__EXERCISE GOAL__
Check every line of the data below for the word "eapply". Copy the ones that have it.

__Stored items__
<<<<
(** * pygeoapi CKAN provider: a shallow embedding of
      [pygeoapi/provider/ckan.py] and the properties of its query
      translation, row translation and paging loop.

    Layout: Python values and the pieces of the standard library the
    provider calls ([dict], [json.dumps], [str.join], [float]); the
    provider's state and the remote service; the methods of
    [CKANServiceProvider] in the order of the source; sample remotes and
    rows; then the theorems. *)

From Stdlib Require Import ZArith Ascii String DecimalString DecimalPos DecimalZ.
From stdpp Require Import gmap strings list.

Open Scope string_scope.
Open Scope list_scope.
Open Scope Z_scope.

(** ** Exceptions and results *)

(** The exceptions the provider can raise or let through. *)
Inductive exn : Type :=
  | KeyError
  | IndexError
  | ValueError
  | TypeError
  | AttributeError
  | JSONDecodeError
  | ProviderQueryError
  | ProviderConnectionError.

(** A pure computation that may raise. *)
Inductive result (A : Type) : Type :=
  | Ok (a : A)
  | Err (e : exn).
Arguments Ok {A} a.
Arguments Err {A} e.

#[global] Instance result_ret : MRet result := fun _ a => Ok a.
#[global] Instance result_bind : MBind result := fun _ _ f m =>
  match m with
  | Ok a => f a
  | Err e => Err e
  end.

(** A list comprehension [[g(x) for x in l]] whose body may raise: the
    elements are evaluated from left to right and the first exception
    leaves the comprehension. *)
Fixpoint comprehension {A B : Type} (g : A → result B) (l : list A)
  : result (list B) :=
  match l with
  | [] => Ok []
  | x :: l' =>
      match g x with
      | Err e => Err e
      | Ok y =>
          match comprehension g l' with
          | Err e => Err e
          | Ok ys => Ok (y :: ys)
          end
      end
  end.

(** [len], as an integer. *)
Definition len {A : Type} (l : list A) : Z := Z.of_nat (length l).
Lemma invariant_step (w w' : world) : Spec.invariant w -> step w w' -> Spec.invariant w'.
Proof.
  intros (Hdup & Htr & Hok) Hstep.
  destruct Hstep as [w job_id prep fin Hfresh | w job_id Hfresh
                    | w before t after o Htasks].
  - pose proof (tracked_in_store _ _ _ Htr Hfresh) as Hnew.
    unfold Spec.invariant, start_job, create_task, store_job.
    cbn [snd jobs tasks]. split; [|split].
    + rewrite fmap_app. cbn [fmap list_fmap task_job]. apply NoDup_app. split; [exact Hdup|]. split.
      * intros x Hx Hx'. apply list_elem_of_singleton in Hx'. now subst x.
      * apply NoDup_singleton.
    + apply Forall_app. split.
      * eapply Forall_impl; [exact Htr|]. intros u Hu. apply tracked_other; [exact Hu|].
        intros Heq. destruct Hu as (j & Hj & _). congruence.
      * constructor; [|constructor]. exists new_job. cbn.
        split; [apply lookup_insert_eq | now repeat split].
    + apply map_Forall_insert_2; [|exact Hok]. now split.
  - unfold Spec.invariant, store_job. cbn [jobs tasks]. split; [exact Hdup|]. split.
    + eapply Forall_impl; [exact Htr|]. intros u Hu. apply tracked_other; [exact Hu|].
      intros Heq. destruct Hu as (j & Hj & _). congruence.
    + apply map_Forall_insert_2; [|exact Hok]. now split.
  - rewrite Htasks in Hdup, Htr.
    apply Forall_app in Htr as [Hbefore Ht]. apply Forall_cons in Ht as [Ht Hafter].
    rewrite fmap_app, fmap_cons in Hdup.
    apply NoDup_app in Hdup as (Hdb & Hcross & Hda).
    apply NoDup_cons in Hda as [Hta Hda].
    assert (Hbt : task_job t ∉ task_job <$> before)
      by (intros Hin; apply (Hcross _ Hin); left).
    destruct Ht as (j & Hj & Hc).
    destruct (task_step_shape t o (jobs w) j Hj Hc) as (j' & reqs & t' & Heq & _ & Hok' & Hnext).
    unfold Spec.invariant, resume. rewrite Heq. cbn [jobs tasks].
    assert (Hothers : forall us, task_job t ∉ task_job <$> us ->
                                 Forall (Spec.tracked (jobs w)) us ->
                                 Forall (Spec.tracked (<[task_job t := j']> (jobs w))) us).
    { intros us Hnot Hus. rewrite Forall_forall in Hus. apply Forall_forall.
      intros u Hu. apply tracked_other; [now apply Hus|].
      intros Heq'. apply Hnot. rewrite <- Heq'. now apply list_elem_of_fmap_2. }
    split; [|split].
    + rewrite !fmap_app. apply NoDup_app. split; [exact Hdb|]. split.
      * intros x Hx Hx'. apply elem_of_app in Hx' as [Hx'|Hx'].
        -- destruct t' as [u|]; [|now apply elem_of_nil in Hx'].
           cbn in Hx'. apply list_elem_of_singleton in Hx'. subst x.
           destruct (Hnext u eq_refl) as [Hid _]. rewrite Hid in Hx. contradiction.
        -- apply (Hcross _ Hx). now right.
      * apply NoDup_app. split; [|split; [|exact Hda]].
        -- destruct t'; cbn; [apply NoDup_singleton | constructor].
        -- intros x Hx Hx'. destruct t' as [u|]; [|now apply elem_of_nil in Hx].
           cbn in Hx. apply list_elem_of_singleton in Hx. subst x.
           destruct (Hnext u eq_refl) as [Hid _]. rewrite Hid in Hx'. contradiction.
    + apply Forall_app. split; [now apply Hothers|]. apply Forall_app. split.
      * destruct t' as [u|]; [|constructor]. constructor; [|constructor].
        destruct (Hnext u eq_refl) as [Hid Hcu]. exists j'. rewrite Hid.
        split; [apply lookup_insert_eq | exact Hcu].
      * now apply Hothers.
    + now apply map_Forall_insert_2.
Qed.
>>>>
__FINISHED EXERCISE__
      * eapply Forall_impl; [exact Htr|]. intros u Hu. apply tracked_other; [exact Hu|].
    + eapply Forall_impl; [exact Htr|]. intros u Hu. apply tracked_other; [exact Hu|].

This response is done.